◆ **TASK BRIEF**
Whenever a line in the material below includes "lstrip", copy that line.

◆ **MATERIAL SUPPLIED**
▼▼▼
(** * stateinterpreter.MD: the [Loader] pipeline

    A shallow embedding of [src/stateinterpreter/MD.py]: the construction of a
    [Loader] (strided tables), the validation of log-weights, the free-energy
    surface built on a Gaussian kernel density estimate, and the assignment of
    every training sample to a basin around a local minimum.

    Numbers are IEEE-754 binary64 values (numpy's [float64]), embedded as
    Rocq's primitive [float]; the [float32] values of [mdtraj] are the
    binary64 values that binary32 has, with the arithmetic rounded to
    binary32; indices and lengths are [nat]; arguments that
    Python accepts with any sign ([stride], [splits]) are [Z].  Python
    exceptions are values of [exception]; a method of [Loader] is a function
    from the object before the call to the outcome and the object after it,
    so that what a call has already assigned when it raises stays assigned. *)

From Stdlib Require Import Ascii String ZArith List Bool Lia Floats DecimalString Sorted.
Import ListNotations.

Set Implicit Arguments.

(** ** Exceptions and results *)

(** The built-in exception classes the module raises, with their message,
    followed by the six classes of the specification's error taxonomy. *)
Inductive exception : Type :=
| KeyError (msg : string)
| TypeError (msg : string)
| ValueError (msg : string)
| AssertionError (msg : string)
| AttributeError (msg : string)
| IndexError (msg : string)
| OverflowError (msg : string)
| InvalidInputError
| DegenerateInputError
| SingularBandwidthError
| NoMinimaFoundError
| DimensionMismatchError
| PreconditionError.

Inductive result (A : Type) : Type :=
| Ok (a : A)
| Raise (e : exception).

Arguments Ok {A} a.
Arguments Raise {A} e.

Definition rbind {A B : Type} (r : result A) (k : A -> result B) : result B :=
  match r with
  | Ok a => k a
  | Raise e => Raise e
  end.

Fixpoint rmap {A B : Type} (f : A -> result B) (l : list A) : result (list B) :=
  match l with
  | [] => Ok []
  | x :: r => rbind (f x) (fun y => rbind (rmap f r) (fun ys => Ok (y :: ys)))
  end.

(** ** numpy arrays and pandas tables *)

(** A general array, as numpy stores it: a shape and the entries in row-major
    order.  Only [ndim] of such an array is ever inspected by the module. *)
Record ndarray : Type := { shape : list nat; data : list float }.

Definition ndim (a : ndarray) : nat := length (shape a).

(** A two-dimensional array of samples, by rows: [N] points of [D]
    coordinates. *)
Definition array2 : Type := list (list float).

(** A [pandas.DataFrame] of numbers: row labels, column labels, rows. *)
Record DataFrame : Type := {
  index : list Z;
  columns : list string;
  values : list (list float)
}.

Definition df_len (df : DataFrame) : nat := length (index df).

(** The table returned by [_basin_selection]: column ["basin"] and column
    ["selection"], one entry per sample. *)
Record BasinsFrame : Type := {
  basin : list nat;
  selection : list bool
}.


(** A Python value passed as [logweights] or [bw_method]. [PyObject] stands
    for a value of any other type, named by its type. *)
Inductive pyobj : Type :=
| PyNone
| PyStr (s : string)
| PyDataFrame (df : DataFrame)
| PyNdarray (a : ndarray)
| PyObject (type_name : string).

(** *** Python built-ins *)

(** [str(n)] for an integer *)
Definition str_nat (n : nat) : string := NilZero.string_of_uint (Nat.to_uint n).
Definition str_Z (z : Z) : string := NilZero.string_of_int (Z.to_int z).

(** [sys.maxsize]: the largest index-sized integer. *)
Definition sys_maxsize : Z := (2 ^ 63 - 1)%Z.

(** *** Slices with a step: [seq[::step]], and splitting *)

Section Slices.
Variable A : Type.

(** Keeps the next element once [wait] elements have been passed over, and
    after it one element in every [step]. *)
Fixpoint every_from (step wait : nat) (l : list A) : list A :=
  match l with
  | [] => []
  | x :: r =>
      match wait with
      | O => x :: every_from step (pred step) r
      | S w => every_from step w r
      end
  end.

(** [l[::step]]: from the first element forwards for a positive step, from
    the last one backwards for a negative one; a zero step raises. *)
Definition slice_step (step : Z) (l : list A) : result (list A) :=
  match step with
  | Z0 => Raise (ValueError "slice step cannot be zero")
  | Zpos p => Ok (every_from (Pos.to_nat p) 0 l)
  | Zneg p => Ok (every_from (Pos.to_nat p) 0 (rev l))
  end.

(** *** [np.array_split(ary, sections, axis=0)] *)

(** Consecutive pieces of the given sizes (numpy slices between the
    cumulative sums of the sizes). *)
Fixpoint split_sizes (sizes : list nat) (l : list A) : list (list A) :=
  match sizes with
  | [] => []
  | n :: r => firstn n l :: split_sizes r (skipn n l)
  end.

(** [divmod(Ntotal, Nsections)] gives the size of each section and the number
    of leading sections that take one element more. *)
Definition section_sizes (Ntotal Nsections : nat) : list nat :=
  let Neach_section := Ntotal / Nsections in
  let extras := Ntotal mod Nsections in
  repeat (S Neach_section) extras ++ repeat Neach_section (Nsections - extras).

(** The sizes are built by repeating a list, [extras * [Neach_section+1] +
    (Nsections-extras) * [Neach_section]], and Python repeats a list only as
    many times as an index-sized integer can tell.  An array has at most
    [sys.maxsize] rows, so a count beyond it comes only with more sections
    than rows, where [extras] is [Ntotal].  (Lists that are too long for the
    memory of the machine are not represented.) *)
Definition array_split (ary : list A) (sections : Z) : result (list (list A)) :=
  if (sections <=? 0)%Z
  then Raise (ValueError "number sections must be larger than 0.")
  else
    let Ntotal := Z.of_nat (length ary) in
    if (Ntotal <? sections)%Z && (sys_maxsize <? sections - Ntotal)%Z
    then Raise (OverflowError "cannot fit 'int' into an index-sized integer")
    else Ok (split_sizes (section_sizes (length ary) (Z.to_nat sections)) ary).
▲▲▲
▼▼▼
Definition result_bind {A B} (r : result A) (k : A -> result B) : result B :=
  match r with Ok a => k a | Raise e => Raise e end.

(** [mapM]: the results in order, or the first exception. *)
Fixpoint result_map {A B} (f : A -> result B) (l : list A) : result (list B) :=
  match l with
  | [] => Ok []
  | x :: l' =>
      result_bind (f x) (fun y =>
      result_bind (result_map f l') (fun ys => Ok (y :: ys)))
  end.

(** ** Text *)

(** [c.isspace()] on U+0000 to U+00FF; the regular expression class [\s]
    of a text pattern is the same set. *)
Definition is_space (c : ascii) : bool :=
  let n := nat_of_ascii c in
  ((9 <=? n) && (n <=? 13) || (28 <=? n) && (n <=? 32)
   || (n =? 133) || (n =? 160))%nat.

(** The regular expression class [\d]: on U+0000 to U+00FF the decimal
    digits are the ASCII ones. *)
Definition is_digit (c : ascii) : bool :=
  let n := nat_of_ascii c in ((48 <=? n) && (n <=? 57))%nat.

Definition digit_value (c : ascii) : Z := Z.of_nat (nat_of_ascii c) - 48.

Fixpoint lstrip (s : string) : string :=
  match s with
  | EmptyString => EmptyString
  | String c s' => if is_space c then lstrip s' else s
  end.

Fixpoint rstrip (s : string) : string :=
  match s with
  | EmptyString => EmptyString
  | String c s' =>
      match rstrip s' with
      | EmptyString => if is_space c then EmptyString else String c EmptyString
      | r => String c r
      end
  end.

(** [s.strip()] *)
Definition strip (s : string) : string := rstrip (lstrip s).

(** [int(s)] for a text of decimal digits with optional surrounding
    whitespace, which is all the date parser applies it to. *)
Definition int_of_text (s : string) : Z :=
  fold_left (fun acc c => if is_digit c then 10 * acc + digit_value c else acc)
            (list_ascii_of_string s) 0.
▲▲▲
◆ **WRITTEN RESPONSE**
Fixpoint lstrip (s : string) : string :=
  | String c s' => if is_space c then lstrip s' else s
Definition strip (s : string) : string := rstrip (lstrip s).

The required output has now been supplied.